**Material provided:**
======

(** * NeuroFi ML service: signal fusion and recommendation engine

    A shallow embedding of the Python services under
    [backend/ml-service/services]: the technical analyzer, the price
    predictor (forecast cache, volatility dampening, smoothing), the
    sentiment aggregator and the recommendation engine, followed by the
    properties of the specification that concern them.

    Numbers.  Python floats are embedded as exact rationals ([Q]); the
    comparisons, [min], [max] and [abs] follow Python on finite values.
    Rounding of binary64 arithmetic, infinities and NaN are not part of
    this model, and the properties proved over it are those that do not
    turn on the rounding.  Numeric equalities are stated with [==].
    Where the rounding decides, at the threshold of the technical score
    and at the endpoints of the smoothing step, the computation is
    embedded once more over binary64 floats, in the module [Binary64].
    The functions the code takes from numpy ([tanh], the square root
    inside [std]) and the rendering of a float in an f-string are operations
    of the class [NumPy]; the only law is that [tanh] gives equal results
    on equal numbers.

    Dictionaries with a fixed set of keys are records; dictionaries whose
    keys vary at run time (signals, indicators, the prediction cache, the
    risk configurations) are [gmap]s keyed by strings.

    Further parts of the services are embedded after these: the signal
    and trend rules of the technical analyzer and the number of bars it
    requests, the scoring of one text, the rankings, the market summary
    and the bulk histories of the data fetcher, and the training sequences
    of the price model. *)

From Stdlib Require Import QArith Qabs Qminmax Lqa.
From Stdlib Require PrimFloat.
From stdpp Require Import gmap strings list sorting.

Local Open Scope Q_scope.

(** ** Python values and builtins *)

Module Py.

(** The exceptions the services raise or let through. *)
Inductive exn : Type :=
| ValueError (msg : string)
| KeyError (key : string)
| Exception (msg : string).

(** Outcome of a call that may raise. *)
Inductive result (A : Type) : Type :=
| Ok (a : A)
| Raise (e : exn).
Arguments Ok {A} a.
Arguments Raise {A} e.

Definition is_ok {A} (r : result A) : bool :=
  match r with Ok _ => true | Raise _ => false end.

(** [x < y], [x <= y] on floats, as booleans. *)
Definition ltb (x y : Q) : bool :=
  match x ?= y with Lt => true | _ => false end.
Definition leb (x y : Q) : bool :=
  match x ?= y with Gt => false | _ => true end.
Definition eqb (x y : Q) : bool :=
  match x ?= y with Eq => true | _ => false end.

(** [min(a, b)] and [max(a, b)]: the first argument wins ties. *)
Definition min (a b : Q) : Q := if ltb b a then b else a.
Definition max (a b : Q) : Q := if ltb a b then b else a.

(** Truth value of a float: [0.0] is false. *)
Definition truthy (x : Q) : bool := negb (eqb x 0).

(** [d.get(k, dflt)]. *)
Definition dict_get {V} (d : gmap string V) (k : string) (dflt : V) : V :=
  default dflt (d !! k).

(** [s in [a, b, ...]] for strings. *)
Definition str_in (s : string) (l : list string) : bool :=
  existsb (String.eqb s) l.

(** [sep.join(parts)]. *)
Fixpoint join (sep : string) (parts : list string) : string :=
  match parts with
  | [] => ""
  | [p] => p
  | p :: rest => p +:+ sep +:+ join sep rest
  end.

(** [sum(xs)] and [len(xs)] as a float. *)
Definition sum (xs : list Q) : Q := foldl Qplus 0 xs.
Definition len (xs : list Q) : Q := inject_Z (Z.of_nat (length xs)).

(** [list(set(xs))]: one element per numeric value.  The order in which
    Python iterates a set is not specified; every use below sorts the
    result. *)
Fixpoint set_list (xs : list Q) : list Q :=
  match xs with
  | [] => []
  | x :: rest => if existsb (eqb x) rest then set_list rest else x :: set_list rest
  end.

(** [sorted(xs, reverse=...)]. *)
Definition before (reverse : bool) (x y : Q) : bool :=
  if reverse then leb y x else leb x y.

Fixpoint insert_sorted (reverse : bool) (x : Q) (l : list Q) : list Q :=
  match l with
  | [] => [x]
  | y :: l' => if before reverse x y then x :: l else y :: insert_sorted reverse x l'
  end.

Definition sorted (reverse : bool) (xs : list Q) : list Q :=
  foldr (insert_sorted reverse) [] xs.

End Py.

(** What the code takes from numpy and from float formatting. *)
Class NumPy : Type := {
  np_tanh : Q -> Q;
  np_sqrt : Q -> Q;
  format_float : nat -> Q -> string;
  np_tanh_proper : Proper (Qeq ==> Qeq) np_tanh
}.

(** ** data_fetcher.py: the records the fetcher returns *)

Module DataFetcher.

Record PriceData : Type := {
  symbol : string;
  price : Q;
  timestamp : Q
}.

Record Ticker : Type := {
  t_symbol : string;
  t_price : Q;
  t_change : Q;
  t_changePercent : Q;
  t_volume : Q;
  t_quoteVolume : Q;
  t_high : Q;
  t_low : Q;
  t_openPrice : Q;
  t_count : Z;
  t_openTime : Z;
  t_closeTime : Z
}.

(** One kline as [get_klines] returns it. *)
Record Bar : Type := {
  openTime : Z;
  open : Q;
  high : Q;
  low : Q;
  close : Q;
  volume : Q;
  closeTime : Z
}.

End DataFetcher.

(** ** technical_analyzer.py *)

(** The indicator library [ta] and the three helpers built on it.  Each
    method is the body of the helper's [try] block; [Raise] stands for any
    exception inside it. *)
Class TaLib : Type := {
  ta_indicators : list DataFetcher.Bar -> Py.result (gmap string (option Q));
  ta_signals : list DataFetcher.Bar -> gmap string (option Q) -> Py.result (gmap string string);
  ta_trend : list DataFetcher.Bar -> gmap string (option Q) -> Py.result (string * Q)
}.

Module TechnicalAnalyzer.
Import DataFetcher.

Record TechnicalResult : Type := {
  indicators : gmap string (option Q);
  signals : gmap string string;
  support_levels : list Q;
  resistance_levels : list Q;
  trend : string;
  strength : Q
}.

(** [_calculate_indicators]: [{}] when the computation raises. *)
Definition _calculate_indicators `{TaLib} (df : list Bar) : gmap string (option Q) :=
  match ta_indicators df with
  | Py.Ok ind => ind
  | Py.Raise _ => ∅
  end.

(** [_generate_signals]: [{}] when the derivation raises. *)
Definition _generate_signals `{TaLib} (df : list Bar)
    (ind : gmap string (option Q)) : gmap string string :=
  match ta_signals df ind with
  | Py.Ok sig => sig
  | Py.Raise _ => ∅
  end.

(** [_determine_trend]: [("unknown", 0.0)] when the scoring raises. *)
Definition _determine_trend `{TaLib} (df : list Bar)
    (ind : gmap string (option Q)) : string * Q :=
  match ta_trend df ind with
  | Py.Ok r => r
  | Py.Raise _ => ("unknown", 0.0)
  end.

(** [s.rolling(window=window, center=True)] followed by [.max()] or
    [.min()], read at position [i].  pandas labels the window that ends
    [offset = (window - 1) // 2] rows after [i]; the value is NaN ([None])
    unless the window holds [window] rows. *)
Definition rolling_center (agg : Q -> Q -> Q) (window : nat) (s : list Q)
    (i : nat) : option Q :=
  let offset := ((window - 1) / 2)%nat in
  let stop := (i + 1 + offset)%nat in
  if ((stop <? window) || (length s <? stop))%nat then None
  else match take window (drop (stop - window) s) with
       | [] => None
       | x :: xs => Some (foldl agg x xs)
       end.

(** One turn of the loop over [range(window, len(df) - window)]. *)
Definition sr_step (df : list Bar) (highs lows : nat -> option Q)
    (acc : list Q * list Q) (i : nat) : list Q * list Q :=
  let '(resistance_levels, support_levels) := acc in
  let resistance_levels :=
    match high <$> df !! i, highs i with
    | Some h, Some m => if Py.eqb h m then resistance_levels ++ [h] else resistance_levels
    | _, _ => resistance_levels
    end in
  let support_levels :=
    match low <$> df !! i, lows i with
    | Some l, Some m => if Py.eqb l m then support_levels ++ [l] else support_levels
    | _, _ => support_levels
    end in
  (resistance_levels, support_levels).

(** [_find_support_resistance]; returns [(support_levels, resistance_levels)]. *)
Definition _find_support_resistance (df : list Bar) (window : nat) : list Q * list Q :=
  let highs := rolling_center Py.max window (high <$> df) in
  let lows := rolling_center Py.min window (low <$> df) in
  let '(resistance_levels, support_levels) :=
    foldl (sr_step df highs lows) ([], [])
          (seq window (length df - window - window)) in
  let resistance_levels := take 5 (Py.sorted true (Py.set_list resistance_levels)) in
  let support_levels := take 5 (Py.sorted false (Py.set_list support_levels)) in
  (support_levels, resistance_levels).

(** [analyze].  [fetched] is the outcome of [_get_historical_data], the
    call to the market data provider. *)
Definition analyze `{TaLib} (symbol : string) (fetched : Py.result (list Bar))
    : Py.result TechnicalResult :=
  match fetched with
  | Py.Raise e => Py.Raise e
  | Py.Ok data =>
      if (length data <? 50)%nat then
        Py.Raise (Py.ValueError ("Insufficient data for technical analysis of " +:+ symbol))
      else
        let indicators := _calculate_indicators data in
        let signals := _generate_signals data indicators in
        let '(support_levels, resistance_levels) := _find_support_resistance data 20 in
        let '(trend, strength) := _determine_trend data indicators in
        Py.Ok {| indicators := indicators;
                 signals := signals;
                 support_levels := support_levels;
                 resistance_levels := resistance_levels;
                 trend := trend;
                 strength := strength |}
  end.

======

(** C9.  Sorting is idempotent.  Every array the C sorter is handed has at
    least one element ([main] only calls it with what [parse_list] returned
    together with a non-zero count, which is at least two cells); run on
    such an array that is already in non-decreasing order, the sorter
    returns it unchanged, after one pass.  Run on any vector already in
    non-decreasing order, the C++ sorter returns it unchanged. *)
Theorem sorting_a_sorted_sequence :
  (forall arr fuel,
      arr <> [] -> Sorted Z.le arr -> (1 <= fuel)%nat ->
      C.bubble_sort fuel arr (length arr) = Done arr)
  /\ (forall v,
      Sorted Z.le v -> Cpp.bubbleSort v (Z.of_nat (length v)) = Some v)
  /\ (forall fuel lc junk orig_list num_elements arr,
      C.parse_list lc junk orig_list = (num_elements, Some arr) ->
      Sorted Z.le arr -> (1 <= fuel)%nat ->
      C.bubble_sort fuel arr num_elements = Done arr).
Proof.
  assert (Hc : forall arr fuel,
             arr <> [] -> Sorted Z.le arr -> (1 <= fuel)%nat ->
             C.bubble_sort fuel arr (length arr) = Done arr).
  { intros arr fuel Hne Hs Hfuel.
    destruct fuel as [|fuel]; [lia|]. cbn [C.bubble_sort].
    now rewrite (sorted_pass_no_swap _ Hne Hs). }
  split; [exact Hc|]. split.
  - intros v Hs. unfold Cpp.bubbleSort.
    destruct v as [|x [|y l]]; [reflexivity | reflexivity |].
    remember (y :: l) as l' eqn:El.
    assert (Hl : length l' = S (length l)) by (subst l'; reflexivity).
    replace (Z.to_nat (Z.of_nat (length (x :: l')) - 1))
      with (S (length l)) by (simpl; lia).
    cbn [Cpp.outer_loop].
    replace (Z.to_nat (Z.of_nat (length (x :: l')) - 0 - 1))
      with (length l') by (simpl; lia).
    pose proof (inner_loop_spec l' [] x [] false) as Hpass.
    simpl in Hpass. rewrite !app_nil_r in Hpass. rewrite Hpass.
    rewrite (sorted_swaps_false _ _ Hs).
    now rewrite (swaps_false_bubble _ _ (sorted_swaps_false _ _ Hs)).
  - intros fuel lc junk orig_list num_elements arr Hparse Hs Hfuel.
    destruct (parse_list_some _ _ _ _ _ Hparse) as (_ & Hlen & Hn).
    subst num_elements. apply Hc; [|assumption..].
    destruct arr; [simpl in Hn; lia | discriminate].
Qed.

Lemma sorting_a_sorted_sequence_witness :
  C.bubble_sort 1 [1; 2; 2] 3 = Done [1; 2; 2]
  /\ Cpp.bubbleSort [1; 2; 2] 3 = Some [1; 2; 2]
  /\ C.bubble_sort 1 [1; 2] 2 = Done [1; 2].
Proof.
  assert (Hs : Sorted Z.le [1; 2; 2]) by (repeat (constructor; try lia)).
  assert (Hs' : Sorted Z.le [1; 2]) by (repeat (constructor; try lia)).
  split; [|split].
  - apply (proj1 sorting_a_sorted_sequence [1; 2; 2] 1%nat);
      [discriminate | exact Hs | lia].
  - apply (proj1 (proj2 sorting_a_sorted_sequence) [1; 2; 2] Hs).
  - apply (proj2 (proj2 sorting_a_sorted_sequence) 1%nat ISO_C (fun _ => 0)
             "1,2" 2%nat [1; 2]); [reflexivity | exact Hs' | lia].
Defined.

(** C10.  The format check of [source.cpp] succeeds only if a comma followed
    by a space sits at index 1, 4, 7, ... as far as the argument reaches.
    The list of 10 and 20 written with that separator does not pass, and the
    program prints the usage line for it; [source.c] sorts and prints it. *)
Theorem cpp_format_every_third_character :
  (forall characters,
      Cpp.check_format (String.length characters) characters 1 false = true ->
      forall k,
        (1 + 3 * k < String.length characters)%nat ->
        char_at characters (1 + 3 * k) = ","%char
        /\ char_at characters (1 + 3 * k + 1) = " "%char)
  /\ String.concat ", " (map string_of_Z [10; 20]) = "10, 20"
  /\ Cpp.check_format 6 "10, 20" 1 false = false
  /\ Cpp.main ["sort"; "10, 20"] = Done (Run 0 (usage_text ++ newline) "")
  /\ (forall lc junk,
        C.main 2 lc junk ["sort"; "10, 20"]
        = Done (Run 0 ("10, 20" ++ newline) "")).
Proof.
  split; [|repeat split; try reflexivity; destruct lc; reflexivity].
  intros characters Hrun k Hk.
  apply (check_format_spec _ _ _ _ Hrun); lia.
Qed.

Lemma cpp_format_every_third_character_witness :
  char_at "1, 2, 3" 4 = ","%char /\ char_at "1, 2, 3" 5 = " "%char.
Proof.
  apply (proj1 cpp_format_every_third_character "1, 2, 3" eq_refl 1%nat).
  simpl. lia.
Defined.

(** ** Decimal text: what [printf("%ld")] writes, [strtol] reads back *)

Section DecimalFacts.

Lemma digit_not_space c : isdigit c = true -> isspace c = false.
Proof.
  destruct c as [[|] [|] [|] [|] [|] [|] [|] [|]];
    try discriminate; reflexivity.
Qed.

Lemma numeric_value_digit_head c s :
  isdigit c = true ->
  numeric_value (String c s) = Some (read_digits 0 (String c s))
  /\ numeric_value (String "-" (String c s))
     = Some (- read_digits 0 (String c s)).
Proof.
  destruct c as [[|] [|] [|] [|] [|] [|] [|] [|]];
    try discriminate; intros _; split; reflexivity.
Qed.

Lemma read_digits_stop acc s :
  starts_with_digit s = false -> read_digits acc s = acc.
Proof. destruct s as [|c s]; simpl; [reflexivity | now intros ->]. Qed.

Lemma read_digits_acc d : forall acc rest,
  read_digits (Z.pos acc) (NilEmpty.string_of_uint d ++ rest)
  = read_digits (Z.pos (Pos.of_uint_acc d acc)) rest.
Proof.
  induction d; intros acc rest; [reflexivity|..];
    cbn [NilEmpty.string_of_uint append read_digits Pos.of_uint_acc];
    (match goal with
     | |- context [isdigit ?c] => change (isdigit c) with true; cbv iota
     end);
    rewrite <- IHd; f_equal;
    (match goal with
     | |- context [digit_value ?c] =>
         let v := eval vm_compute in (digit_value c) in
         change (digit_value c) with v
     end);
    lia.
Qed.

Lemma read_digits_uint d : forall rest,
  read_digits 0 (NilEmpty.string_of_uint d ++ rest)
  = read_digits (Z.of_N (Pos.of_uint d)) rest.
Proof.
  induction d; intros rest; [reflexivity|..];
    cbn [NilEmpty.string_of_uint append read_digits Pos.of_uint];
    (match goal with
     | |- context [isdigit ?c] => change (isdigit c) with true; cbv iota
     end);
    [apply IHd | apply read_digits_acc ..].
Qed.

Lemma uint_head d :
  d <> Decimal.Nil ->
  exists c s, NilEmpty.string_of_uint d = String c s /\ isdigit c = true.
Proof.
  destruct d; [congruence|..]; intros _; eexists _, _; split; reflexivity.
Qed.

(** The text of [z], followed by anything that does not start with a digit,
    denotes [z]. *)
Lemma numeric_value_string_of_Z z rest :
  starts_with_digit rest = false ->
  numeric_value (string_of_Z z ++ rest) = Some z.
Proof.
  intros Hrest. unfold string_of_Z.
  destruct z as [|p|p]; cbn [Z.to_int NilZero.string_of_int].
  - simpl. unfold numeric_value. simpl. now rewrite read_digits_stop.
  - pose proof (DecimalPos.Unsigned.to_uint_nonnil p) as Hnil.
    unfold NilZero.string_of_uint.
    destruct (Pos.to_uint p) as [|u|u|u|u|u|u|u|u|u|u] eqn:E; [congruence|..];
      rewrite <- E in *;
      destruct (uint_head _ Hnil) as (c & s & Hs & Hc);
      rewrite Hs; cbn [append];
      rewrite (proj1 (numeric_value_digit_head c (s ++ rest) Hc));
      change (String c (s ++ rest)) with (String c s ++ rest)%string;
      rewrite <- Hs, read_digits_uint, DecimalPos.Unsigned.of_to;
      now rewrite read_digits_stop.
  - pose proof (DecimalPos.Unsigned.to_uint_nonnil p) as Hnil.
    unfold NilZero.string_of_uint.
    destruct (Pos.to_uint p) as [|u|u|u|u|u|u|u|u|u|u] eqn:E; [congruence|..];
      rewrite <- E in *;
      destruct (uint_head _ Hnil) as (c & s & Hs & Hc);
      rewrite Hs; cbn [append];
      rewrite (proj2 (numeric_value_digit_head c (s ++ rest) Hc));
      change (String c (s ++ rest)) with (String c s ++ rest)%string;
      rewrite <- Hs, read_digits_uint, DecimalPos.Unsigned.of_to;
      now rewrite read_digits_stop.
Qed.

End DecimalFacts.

======

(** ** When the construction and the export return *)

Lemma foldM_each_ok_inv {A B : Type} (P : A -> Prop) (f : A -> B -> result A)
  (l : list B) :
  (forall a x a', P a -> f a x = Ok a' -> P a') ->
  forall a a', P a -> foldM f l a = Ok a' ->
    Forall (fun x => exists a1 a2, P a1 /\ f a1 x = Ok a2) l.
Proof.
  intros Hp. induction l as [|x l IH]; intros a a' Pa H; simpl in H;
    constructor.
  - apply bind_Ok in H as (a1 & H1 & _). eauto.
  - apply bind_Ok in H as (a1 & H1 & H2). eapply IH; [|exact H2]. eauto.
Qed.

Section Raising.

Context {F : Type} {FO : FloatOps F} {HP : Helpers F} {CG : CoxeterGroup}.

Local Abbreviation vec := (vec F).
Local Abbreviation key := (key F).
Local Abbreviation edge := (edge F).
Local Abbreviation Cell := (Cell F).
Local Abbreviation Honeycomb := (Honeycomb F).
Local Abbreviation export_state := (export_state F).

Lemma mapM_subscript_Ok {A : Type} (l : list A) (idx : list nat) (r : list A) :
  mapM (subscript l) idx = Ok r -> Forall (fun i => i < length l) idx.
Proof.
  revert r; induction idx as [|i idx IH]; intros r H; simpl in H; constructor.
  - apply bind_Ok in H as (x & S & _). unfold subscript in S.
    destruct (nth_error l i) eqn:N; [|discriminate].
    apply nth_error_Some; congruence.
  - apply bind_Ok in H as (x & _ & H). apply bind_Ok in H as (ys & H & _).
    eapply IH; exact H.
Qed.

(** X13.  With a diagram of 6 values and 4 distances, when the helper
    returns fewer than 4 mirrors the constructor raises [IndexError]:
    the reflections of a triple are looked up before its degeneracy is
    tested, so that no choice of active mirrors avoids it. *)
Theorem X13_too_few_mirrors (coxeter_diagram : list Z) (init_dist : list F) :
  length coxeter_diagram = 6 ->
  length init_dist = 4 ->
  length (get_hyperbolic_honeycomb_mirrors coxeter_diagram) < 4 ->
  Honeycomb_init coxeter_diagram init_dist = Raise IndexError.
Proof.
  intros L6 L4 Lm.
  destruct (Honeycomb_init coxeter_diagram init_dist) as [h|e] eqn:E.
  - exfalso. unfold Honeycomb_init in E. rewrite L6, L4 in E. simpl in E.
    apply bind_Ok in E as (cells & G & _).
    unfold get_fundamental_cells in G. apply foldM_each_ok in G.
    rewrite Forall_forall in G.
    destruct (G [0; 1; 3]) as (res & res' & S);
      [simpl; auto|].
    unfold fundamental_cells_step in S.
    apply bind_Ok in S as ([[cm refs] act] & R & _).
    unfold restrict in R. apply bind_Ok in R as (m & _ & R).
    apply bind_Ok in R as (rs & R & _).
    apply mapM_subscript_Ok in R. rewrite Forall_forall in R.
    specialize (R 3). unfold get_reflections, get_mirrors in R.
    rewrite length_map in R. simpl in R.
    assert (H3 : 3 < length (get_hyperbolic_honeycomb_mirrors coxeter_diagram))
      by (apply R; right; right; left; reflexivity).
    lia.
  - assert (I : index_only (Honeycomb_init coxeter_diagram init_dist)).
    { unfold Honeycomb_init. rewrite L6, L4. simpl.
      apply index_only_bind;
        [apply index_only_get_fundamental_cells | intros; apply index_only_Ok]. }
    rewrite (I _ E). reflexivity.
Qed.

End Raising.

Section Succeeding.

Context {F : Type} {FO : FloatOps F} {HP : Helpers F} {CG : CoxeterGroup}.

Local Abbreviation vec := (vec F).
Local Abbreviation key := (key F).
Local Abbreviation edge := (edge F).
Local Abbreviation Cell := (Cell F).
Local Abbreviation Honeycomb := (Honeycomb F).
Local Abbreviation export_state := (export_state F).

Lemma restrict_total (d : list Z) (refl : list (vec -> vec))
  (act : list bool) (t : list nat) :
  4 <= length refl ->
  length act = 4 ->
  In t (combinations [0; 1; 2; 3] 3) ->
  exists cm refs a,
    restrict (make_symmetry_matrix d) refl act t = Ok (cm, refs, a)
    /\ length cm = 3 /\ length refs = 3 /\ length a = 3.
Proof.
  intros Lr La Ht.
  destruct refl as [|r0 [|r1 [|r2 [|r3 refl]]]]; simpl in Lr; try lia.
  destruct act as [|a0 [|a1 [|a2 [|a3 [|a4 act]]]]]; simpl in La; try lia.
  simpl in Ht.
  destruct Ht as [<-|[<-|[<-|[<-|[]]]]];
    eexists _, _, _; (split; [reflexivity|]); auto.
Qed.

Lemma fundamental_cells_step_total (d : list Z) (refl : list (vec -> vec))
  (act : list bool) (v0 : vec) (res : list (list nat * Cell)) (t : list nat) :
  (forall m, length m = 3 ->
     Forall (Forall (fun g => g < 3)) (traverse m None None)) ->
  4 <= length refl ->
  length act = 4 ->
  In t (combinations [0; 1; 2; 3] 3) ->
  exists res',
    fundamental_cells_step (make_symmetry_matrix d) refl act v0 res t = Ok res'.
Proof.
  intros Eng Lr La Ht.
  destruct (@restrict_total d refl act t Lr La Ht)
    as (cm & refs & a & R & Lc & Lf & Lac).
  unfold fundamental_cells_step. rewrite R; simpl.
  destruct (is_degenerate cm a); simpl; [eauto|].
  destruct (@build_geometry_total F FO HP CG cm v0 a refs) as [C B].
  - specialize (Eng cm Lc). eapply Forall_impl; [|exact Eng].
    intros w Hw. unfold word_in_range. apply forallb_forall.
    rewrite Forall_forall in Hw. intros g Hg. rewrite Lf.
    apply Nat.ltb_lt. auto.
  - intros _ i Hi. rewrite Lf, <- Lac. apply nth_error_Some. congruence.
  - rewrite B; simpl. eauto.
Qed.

======

**Aim of the task:** Pull every line holding "returns" out of the records.

**Solution below:**
(** ** data_fetcher.py: the records the fetcher returns *)
(** One kline as [get_klines] returns it. *)
(** [_find_support_resistance]; returns [(support_levels, resistance_levels)]. *)
    returns it unchanged, after one pass.  Run on any vector already in
    non-decreasing order, the C++ sorter returns it unchanged. *)
    returns fewer than 4 mirrors the constructor raises [IndexError]:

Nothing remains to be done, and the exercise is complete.